(** A read that completes is the header of a frame or its fragment, and leaves
    the reader waiting for the rest of the stream. *)
Lemma on_read_expects body at_point have later msgs :
  Forall sendable msgs -> expects body at_point (have ++ later) msgs -> needed at_point <= sizeN have ->
  let rest := drop (N.to_nat (needed at_point)) have in
  match on_read body (take (N.to_nat (needed at_point)) have) at_point with
  | Await body' at_point' => expects body' at_point' (rest ++ later) msgs
  | Handle m => exists ms, msgs = m :: ms /\ expects [] AwaitHeader (rest ++ later) ms
  | Return => False
  end.
Proof.
  intros Hmsgs Hexp Hneeded rest. unfold rest. clear rest.
  inversion Hexp as [? ? ? Hp|? frag more rest m ms Hfrag Happend Hmore]; subst; cbn [needed on_read] in *.
  - destruct msgs as [|m ms].
    { apply pending_nil in Hp as [_ [-> ->]%app_nil]. by destruct Hneeded. }
    apply Forall_cons in Hmsgs as [Hm Hms].
    destruct (pending_next _ _ _ _ Hm Hp) as (frag & more & rest & Heq & Hfrag & Happend & Hmore).
    apply app_prefix in Heq as (have' & -> & Heq); [|by rewrite sizeN_frame_header].
    rewrite take_header, drop_header. unfold on_header. rewrite decode_header by done.
    rewrite bool_decide_false.
    2:{ unfold AppendFragment in Happend. case_bool_decide; [done|lia]. }
    rewrite Heq. by constructor.
  - apply Forall_cons in Hmsgs as [Hm Hms].
    match goal with Heq : _ ++ _ = have ++ later |- _ => symmetry in Heq;
      apply app_prefix in Heq as (have' & -> & <-); [|done] end.
    rewrite take_sizeN_app, drop_sizeN_app. unfold on_body. destruct more; [by constructor|].
    destruct Hmore as [-> Hrest]. rewrite deserialize_serialize by apply Hm. exists ms. split; [done|by constructor].
Qed.

(** What a completed read uses up. *)
Definition weight (at_point : read_point) (have : list byte) : nat :=
  (2 * length have + match at_point with AwaitHeader => 0 | AwaitBody _ _ => 1 end)%nat.

Lemma on_read_weight body at_point have :
  needed at_point <= sizeN have ->
  let rest := drop (N.to_nat (needed at_point)) have in
  match on_read body (take (N.to_nat (needed at_point)) have) at_point with
  | Await _ at_point' => (weight at_point' rest < weight at_point have)%nat
  | Handle _ => (weight AwaitHeader rest < weight at_point have)%nat
  | Return => True
  end.
Proof.
  intros Hneeded rest. unfold weight, rest. destruct at_point as [|len more]; cbn [on_read needed] in *.
  - unfold on_header. destruct (DecodeFrameHeader _) as [[len more]|]; [|done]. case_bool_decide; [done|].
    rewrite length_drop. unfold sizeN, frame_header_size in *. lia.
  - unfold on_body. destruct more; [|destruct (deserialize _); try done]; rewrite length_drop; lia.
Qed.

Lemma expects_done body at_point kept msgs :
  Forall sendable msgs -> expects body at_point kept msgs -> sizeN kept < needed at_point ->
  msgs = [] /\ body = [] /\ at_point = AwaitHeader /\ kept = [].
Proof.
  intros Hmsgs Hexp Hkept. destruct Hexp as [body bytes msgs Hp|body frag more rest m ms Hfrag Happend Hmore].
  - destruct (pending_incomplete body bytes msgs Hmsgs Hp) as (-> & -> & ->); [by left|done].
  - cbn in Hkept. rewrite sizeN_app in Hkept. lia.
Qed.

(** *** A message that is too long *)

(** The reader is at or inside the frames of a message whose size, with what
    it has of it already, exceeds [max_reassembled_size]. *)
Inductive doomed : list byte -> read_point -> list byte -> Prop :=
| doomed_header body rest stream tail :
    framed rest stream -> max_reassembled_size < sizeN body + sizeN rest ->
    sizeN body <= max_reassembled_size -> doomed body AwaitHeader (stream ++ tail)
| doomed_body body frag rest stream tail :
    framed rest stream -> max_reassembled_size < sizeN body + sizeN frag + sizeN rest ->
    sizeN body + sizeN frag <= max_reassembled_size ->
    doomed body (AwaitBody (sizeN frag) true) (frag ++ stream ++ tail).

Lemma framed_header rest stream : framed rest stream ->
  exists frag (more : bool) rest' stream', stream = frame_header (sizeN frag) more ++ frag ++ stream' /\
    rest = frag ++ rest' /\ sizeN frag <= Proto.max_message_size /\
    if more then framed rest' stream' else rest' = [].
Proof.
  destruct 1 as [frag Hfrag|frag rest stream Hfrag Hne Hframed].
  - exists frag, false, [], []. by rewrite !app_nil_r.
  - exists frag, true, rest, stream. split_and!; try done. by rewrite Hfrag.
Qed.

Lemma doomed_enough body at_point bytes : doomed body at_point bytes -> needed at_point <= sizeN bytes.
Proof.
  destruct 1 as [body rest stream tail Hframed|body frag rest stream tail Hframed]; cbn [needed].
  - destruct (framed_header _ _ Hframed) as (frag & more & rest' & stream' & -> & _).
    rewrite !sizeN_app, sizeN_frame_header. lia.
  - rewrite sizeN_app. lia.
Qed.

Lemma on_read_doomed body at_point have later :
  doomed body at_point (have ++ later) -> needed at_point <= sizeN have ->
  let rest := drop (N.to_nat (needed at_point)) have in
  match on_read body (take (N.to_nat (needed at_point)) have) at_point with
  | Await body' at_point' => doomed body' at_point' (rest ++ later)
  | Return => True
  | Handle _ => False
  end.
Proof.
  intros Hdoom Hneeded. cbv zeta. inversion Hdoom as [? rest stream tail Hframed Hbig Hsmall Hb Hp Heq
    |? frag rest stream tail Hframed Hbig Hsmall Hb Hp Heq]; subst; cbn [needed on_read] in *; symmetry in Heq.
  - destruct (framed_header _ _ Hframed) as (frag & more & rest' & stream' & -> & -> & Hfrag & Hmore).
    rewrite <-!app_assoc in Heq. apply app_prefix in Heq as (have' & -> & Heq); [|by rewrite sizeN_frame_header].
    rewrite take_header, drop_header. unfold on_header. rewrite decode_header by done.
    case_bool_decide; [done|]. rewrite Heq. rewrite sizeN_app in Hbig. destruct more.
    + apply (doomed_body body frag rest'); [done|lia|lia].
    + subst rest'. change (sizeN []) with 0 in *. lia.
  - apply app_prefix in Heq as (have' & -> & Heq); [|done].
    rewrite take_sizeN_app, drop_sizeN_app, Heq. unfold on_body.
    apply (doomed_header _ rest); rewrite ?sizeN_app; done || lia.
Qed.

(** First [msgs], and then a message that is too long. *)
Definition refuses (body : list byte) (at_point : read_point) (bytes : list byte) (msgs : list Proto.ServerMessage) : Prop :=
  match msgs with
  | [] => doomed body at_point bytes
  | _ => exists front tail, bytes = front ++ tail /\ expects body at_point front msgs /\ doomed [] AwaitHeader tail
  end.

Lemma expects_enough body at_point bytes m ms :
  sendable m -> expects body at_point bytes (m :: ms) -> needed at_point <= sizeN bytes.
Proof.
  intros Hm Hexp. inversion Hexp as [? ? ? Hp|? frag]; subst; cbn [needed].
  - destruct (pending_next _ _ _ _ Hm Hp) as (frag & more & rest & -> & _).
    rewrite sizeN_app, sizeN_frame_header. lia.
  - rewrite sizeN_app. lia.
Qed.

Lemma refuses_enough body at_point bytes msgs :
  Forall sendable msgs -> refuses body at_point bytes msgs -> needed at_point <= sizeN bytes.
Proof.
  destruct msgs as [|m ms]; [by intros _; apply doomed_enough|].
  intros [Hm _]%Forall_cons (front & tail & -> & Hexp & _).
  rewrite sizeN_app. pose proof (expects_enough _ _ _ _ _ Hm Hexp). lia.
Qed.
******
The required output is the complete set of records, reproduced exactly.

* Finished task
(** A read that completes is the header of a frame or its fragment, and leaves
    the reader waiting for the rest of the stream. *)
Lemma on_read_expects body at_point have later msgs :
  Forall sendable msgs -> expects body at_point (have ++ later) msgs -> needed at_point <= sizeN have ->
  let rest := drop (N.to_nat (needed at_point)) have in
  match on_read body (take (N.to_nat (needed at_point)) have) at_point with
  | Await body' at_point' => expects body' at_point' (rest ++ later) msgs
  | Handle m => exists ms, msgs = m :: ms /\ expects [] AwaitHeader (rest ++ later) ms
  | Return => False
  end.
Proof.
  intros Hmsgs Hexp Hneeded rest. unfold rest. clear rest.
  inversion Hexp as [? ? ? Hp|? frag more rest m ms Hfrag Happend Hmore]; subst; cbn [needed on_read] in *.
  - destruct msgs as [|m ms].
    { apply pending_nil in Hp as [_ [-> ->]%app_nil]. by destruct Hneeded. }
    apply Forall_cons in Hmsgs as [Hm Hms].
    destruct (pending_next _ _ _ _ Hm Hp) as (frag & more & rest & Heq & Hfrag & Happend & Hmore).
    apply app_prefix in Heq as (have' & -> & Heq); [|by rewrite sizeN_frame_header].
    rewrite take_header, drop_header. unfold on_header. rewrite decode_header by done.
    rewrite bool_decide_false.
    2:{ unfold AppendFragment in Happend. case_bool_decide; [done|lia]. }
    rewrite Heq. by constructor.
  - apply Forall_cons in Hmsgs as [Hm Hms].
    match goal with Heq : _ ++ _ = have ++ later |- _ => symmetry in Heq;
      apply app_prefix in Heq as (have' & -> & <-); [|done] end.
    rewrite take_sizeN_app, drop_sizeN_app. unfold on_body. destruct more; [by constructor|].
    destruct Hmore as [-> Hrest]. rewrite deserialize_serialize by apply Hm. exists ms. split; [done|by constructor].
Qed.

(** What a completed read uses up. *)
Definition weight (at_point : read_point) (have : list byte) : nat :=
  (2 * length have + match at_point with AwaitHeader => 0 | AwaitBody _ _ => 1 end)%nat.

Lemma on_read_weight body at_point have :
  needed at_point <= sizeN have ->
  let rest := drop (N.to_nat (needed at_point)) have in
  match on_read body (take (N.to_nat (needed at_point)) have) at_point with
  | Await _ at_point' => (weight at_point' rest < weight at_point have)%nat
  | Handle _ => (weight AwaitHeader rest < weight at_point have)%nat
  | Return => True
  end.
Proof.
  intros Hneeded rest. unfold weight, rest. destruct at_point as [|len more]; cbn [on_read needed] in *.
  - unfold on_header. destruct (DecodeFrameHeader _) as [[len more]|]; [|done]. case_bool_decide; [done|].
    rewrite length_drop. unfold sizeN, frame_header_size in *. lia.
  - unfold on_body. destruct more; [|destruct (deserialize _); try done]; rewrite length_drop; lia.
Qed.

Lemma expects_done body at_point kept msgs :
  Forall sendable msgs -> expects body at_point kept msgs -> sizeN kept < needed at_point ->
  msgs = [] /\ body = [] /\ at_point = AwaitHeader /\ kept = [].
Proof.
  intros Hmsgs Hexp Hkept. destruct Hexp as [body bytes msgs Hp|body frag more rest m ms Hfrag Happend Hmore].
  - destruct (pending_incomplete body bytes msgs Hmsgs Hp) as (-> & -> & ->); [by left|done].
  - cbn in Hkept. rewrite sizeN_app in Hkept. lia.
Qed.

(** *** A message that is too long *)

(** The reader is at or inside the frames of a message whose size, with what
    it has of it already, exceeds [max_reassembled_size]. *)
Inductive doomed : list byte -> read_point -> list byte -> Prop :=
| doomed_header body rest stream tail :
    framed rest stream -> max_reassembled_size < sizeN body + sizeN rest ->
    sizeN body <= max_reassembled_size -> doomed body AwaitHeader (stream ++ tail)
| doomed_body body frag rest stream tail :
    framed rest stream -> max_reassembled_size < sizeN body + sizeN frag + sizeN rest ->
    sizeN body + sizeN frag <= max_reassembled_size ->
    doomed body (AwaitBody (sizeN frag) true) (frag ++ stream ++ tail).

Lemma framed_header rest stream : framed rest stream ->
  exists frag (more : bool) rest' stream', stream = frame_header (sizeN frag) more ++ frag ++ stream' /\
    rest = frag ++ rest' /\ sizeN frag <= Proto.max_message_size /\
    if more then framed rest' stream' else rest' = [].
Proof.
  destruct 1 as [frag Hfrag|frag rest stream Hfrag Hne Hframed].
  - exists frag, false, [], []. by rewrite !app_nil_r.
  - exists frag, true, rest, stream. split_and!; try done. by rewrite Hfrag.
Qed.

Lemma doomed_enough body at_point bytes : doomed body at_point bytes -> needed at_point <= sizeN bytes.
Proof.
  destruct 1 as [body rest stream tail Hframed|body frag rest stream tail Hframed]; cbn [needed].
  - destruct (framed_header _ _ Hframed) as (frag & more & rest' & stream' & -> & _).
    rewrite !sizeN_app, sizeN_frame_header. lia.
  - rewrite sizeN_app. lia.
Qed.

Lemma on_read_doomed body at_point have later :
  doomed body at_point (have ++ later) -> needed at_point <= sizeN have ->
  let rest := drop (N.to_nat (needed at_point)) have in
  match on_read body (take (N.to_nat (needed at_point)) have) at_point with
  | Await body' at_point' => doomed body' at_point' (rest ++ later)
  | Return => True
  | Handle _ => False
  end.
Proof.
  intros Hdoom Hneeded. cbv zeta. inversion Hdoom as [? rest stream tail Hframed Hbig Hsmall Hb Hp Heq
    |? frag rest stream tail Hframed Hbig Hsmall Hb Hp Heq]; subst; cbn [needed on_read] in *; symmetry in Heq.
  - destruct (framed_header _ _ Hframed) as (frag & more & rest' & stream' & -> & -> & Hfrag & Hmore).
    rewrite <-!app_assoc in Heq. apply app_prefix in Heq as (have' & -> & Heq); [|by rewrite sizeN_frame_header].
    rewrite take_header, drop_header. unfold on_header. rewrite decode_header by done.
    case_bool_decide; [done|]. rewrite Heq. rewrite sizeN_app in Hbig. destruct more.
    + apply (doomed_body body frag rest'); [done|lia|lia].
    + subst rest'. change (sizeN []) with 0 in *. lia.
  - apply app_prefix in Heq as (have' & -> & Heq); [|done].
    rewrite take_sizeN_app, drop_sizeN_app, Heq. unfold on_body.
    apply (doomed_header _ rest); rewrite ?sizeN_app; done || lia.
Qed.

(** First [msgs], and then a message that is too long. *)
Definition refuses (body : list byte) (at_point : read_point) (bytes : list byte) (msgs : list Proto.ServerMessage) : Prop :=
  match msgs with
  | [] => doomed body at_point bytes
  | _ => exists front tail, bytes = front ++ tail /\ expects body at_point front msgs /\ doomed [] AwaitHeader tail
  end.

Lemma expects_enough body at_point bytes m ms :
  sendable m -> expects body at_point bytes (m :: ms) -> needed at_point <= sizeN bytes.
Proof.
  intros Hm Hexp. inversion Hexp as [? ? ? Hp|? frag]; subst; cbn [needed].
  - destruct (pending_next _ _ _ _ Hm Hp) as (frag & more & rest & -> & _).
    rewrite sizeN_app, sizeN_frame_header. lia.
  - rewrite sizeN_app. lia.
Qed.

Lemma refuses_enough body at_point bytes msgs :
  Forall sendable msgs -> refuses body at_point bytes msgs -> needed at_point <= sizeN bytes.
Proof.
  destruct msgs as [|m ms]; [by intros _; apply doomed_enough|].
  intros [Hm _]%Forall_cons (front & tail & -> & Hexp & _).
  rewrite sizeN_app. pose proof (expects_enough _ _ _ _ _ Hm Hexp). lia.
Qed.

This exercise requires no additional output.